Ellenbecker TS, Mattalino AJ. Glenohumeral joint range of motion and rotator cuff strength following arthroscopic anterior stabilization with thermal capsulorraphy.
J Orthop Sports Phys Ther 1999;
29:160-7. [PMID:
10322589 DOI:
10.2519/jospt.1999.29.3.160]
[Citation(s) in RCA: 27] [Impact Index Per Article: 1.1] [Reference Citation Analysis] [Abstract] [MESH Headings] [Track Full Text] [Journal Information] [Submit a Manuscript] [Subscribe] [Scholar Register] [Indexed: 02/07/2023]
Abstract
STUDY DESIGN
Single-session, posttest only, descriptive analysis of range of motion (ROM) and strength.
OBJECTIVES
To measure ROM and strength approximately 12 weeks following arthroscopic anterior stabilization of the glenohumeral joint with thermal capsulorraphy.
BACKGROUND
Treatment of the patient with anterior, unidirectional glenohumeral joint instability often includes surgical stabilization.

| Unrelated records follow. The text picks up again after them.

Lemma calendar_agrees_all (n : Z) : calendar_agrees n = true.
Proof.
  pose (q := (n - 1) / 146097). pose (k := (n - 1) mod 146097).
  assert (Hk : 0 <= k < 146097) by (apply Z.mod_pos_bound; lia).
  assert (Hn : n = (1 + k) + 146097 * q).
  { unfold q, k. pose proof (Z.div_mod (n - 1) 146097 ltac:(lia)). lia. }
  pose proof (calendar_agrees_from_spec _ _ calendar_agrees_cycle k
                ltac:(rewrite Z2Nat.id; lia)) as Hbase.
  rewrite Hn. unfold calendar_agrees in *.
  rewrite ord2ymd_shift.
  destruct (Calendar.ord2ymd (1 + k)) as [[y m] d].
  rewrite ymd2ord_shift, days_in_month_shift.
  repeat (apply andb_prop in Hbase as [Hbase ?]).
  apply Z.eqb_eq in Hbase.
  repeat (apply andb_true_intro; split); try done.
  apply Z.eqb_eq. lia.
Qed.

(** The fields of a date name that date, and name a day of the calendar. *)
Lemma date_fields (d : date) :
  Calendar.ymd2ord (date_year d) (date_month d) (date_day d) = d
  /\ 1 <= date_month d <= 12
  /\ 1 <= date_day d <= Calendar.days_in_month (date_year d) (date_month d).
Proof.
  pose proof (calendar_agrees_all d) as H.
  unfold calendar_agrees, date_year, date_month, date_day in *.
  destruct (Calendar.ord2ymd d) as [[y m] dd]. simpl.
  repeat (apply andb_prop in H as [H ?]).
  apply Z.eqb_eq in H.
  repeat match goal with X : (_ <=? _) = true |- _ => apply Z.leb_le in X end.
  lia.
Qed.

(** ** The same day of the month, a year apart *)

Lemma days_before_year_succ (y : Z) :
  Calendar.days_before_year (y + 1)
  = Calendar.days_before_year y + (if Calendar.is_leap y then 366 else 365).
Proof.
  unfold Calendar.days_before_year, Calendar.is_leap. cbn zeta.
  replace (y + 1 - 1) with y by lia.
  destruct (Z.eqb_spec (y mod 4) 0) as [H4|H4];
    destruct (Z.eqb_spec (y mod 100) 0) as [H100|H100];
    destruct (Z.eqb_spec (y mod 400) 0) as [H400|H400]; simpl;
    Z.div_mod_to_equations; lia.
Qed.

Lemma is_leap_succ (y : Z) :
  Calendar.is_leap y = true -> Calendar.is_leap (y + 1) = false.
Proof.
  unfold Calendar.is_leap. intros H. apply andb_prop in H as [H _].
  apply Z.eqb_eq in H.
  replace ((y + 1) mod 4 =? 0) with false; [reflexivity |].
  symmetry. apply Z.eqb_neq. Z.div_mod_to_equations. lia.
Qed.

(** The same month and day in the next year come at least 365 days
    later. *)
Lemma ymd2ord_succ (y m d : Z) :
  Calendar.ymd2ord y m d + 365 <= Calendar.ymd2ord (y + 1) m d.
Proof.
  unfold Calendar.ymd2ord, Calendar.days_before_month.
  rewrite days_before_year_succ.
  pose proof (is_leap_succ y) as Hnext.
  destruct (Calendar.is_leap y).
  - rewrite Hnext by done. rewrite andb_false_r. destruct (2 <? m); simpl; lia.
  - rewrite andb_false_r. destruct (_ && _); lia.
Qed.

Current methods focus on arthroscopic stabilization and early ROM and strengthening to restore normal function to the upper extremity.
METHODS AND MEASURES
Twenty patients diagnosed with unidirectional shoulder instability (mean age 24.5 years, SD = 8.48) underwent a postoperative rehabilitation program following unilateral arthroscopic shoulder stabilization with thermal capsulorraphy. Objective testing including ROM and isokinetic internal rotation (IR) and external rotation (ER) strength at 90, 210, and 300 degrees/s was performed 12 weeks postoperatively.
RESULTS
Ten patients had a complete return of shoulder flexion ROM at 12 weeks. There were deficits compared to the noninjured extremity in postoperative glenohumeral joint mean abduction (9.8 +/- 12.7 degrees), IR (8.4 +/- 15.0 degrees), and ER (13.1 +/- 14.4 degrees). Isokinetic testing showed a complete return of ER strength on the postoperative extremity compared to the uninjured extremity for 12 patients with a 4% (+/- 21.1%) mean deficit measured in IR strength at the slowest testing velocity. No significant difference was found between extremities in the external/internal rotation ratios.
CONCLUSION
Postoperative rehabilitation emphasizing progressive ROM and rotator cuff and scapular strengthening has produced favorable results in patients 12 weeks postoperatively with respect to glenohumeral joint ROM and IR and ER strength. Further research and follow-up is required to obtain long-term outcomes with respect to patient satisfaction and stability of the glenohumeral joint following this arthroscopic procedure.